Mom took her turn next, and I tried to hold it in like she was.  She had no expression.  She actually looked bored.  But I can see the cracks.  They said their goodbyes and we watched Dad get on the bus.  As it was slowly starting to drive away, I started to cry again.  Mom grabbed my wrist, but not in a soothing way.

“Don’t make a scene Elena.  Stop crying like a little bitch.  Just shut up, smile, and wave,” she said harshly.

 

I couldn’t blame her for pushing her feelings down. Just when I was about to escape to my room, I saw a light in the kitchen turn on.  I slowly turned to the side, facing her.  She didn’t look as bad as I thought she would have by now.  She still had her clothes on at least, and there wasn’t any certain smell about her that would make  me think she’s doing it again.  She did look tired as hell though, and had certain zombie-like characteristics that made me weary.
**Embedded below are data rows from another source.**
Lemma missing_fields_are_rejected_witness :
  run Demo.quiet 0 empty_world (signup Later Demo.penv Cases.no_name) =
    answered_at_once empty_world
      (res_json 400 [message "Missing required fields: name, email, password"]) /\
  run Demo.quiet 0 empty_world (verify_email Later Demo.penv Cases.no_code) =
    answered_at_once empty_world
      (res_json 400 [message "Missing required fields: email, code"]) /\
  run Demo.quiet 0 empty_world (login Later Demo.penv Cases.no_password) =
    answered_at_once empty_world
      (res_json 400 [message "Missing required fields: email, password"]).
Proof.
  apply (missing_fields_are_rejected Later Demo.penv Demo.quiet empty_world
           Cases.no_name Cases.no_code Cases.no_password); reflexivity.
Defined.

(** X3: a signup whose address fails the e-mail test is answered 400
    "Invalid email format" before anything is awaited, in both revisions. *)
Theorem signup_rejects_malformed_address (rev : revision) (penv : process_env) (e : env)
    (w : world) (b : req_body) :
  Js.truthy (b_name b) = true ->
  Js.truthy (b_email b) = true ->
  Js.truthy (b_password b) = true ->
  Regex.test emailRegex (str (b_email b)) = false ->
  run e 0 w (signup rev penv b) =
    answered_at_once w (res_json 400 [message "Invalid email format"]).
Proof.
  intros Hn He Hp Hre.
  destruct rev; unfold_handlers; rewrite Hn, He, Hp, Hre; reflexivity.
Qed.

Lemma signup_rejects_malformed_address_witness :
  run Demo.quiet 0 empty_world (signup Earlier Demo.penv Cases.bad_address) =
    answered_at_once empty_world (res_json 400 [message "Invalid email format"]).
Proof.
  apply (signup_rejects_malformed_address Earlier Demo.penv Demo.quiet empty_world
           Cases.bad_address); reflexivity.
Defined.

(** ** Signup to verification *)

(** What [Js.round53] does to a number of more than 53 bits. *)
Lemma round53_spec (n : N) :
  N.size n <= 53 /\ Js.round53 n = n \/
  exists s P,
    N.size n = 53 + s /\ 1 <= s /\ P = 2 ^ s /\
    (Js.round53 n = (n / P) * P \/
     Js.round53 n = (n / P + 1) * P /\ P <= 2 * (n mod P)).
Proof.
  unfold Js.round53.
  destruct (N.leb_spec (N.size n) 53) as [Hle | Hgt]; [left; auto | right].
  set (s := N.size n - 53).
  exists s, (2 ^ s).
  assert (Hs : 1 <= s) by (unfold s; lia).
  split; [unfold s; lia|]. split; [exact Hs|]. split; [reflexivity|].
  rewrite !N.shiftl_mul_pow2, N.shiftr_div_pow2, N.mul_1_l.
  assert (HP : 2 ^ s <> 0) by (apply N.pow_nonzero; discriminate).
  assert (Hhalf : 2 ^ s = 2 * 2 ^ (s - 1)).
  { rewrite <- N.pow_succ_r by lia. f_equal. lia. }
  pose proof (N.div_mod n (2 ^ s) HP) as Hdm.
  pose proof (N.mod_upper_bound n (2 ^ s) HP) as Hm.
  remember (2 ^ (s - 1)) as h eqn:Hh. remember (2 ^ s) as P eqn:HeqP.
  remember (n / P) as q eqn:Hq. remember (n mod P) as r eqn:Hr.
  assert (Hrem : n - q * P = r) by nia.
  rewrite Hrem.
  destruct ((h <? r) || ((r =? h) && N.odd q)) eqn:Hup.
  - right. split; [reflexivity|].
    apply orb_true_iff in Hup as [Hup | Hup].
    + apply N.ltb_lt in Hup. lia.
    + apply andb_true_iff in Hup as [Hup _]. apply N.eqb_eq in Hup. lia.
  - left. reflexivity.
Qed.

Lemma size_at_most (n b : N) : n < 2 ^ b -> N.size n <= b.
Proof.
  intros H. destruct (N.eq_dec n 0) as [-> | Hn]; [cbn; lia|].
  rewrite N.size_log2 by exact Hn.
  apply N.le_succ_l, N.log2_lt_pow2; lia.
Qed.

Lemma size_at_least (n b : N) : 2 ^ b <= n -> b < N.size n.
Proof.
  intros H. pose proof (N.size_gt n) as Hg.
  apply (N.pow_lt_mono_r_iff 2); lia.
Qed.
“Where were you?” she asked, her voice slightly raspy.

“I was out at the park.”

“Dinner tonight is leftovers.  I’m too tired to cook, if you care,” she said, and dragged her feet back upstairs to her room, where she would no doubt be passed out until it was time to get up for work tomorrow.

I ate dinner, and retreated back to my room, closing and locking the door.  My room is where I felt most like myself.  Or at least, it looked like me.  It didn’t look like the perfect neighborhood outside.  The walls were red, and I had black furniture.  Band posters and vinyls were all over the walls, and the rest of my music was spread all over places in the room.  On my shelf, my chest of drawers, my makeup table, my bedside table.  I went into my bathroom and removed my makeup and took a shower.  I changed into a black t-shirt and no pants.  Pants were not necessary.  I climbed into bed, covering myself with  my black and grey comforter.  I thought about tomorrow.  I really did not want to go.  Although my summer sucked, it’s not like the rest of my life didn’t suck even worse.  I would be forced to be around people who hated me.  People who trip me, and say mean things to me when I don’t understand what I did to make them do that.  Sometimes I think I deserve it.  I mean, I must have done something to make them hate me.  I didn’t want to think about it now.  I fell asleep to The Smiths, letting their music make me temporarily forget the hell I was destined to be in.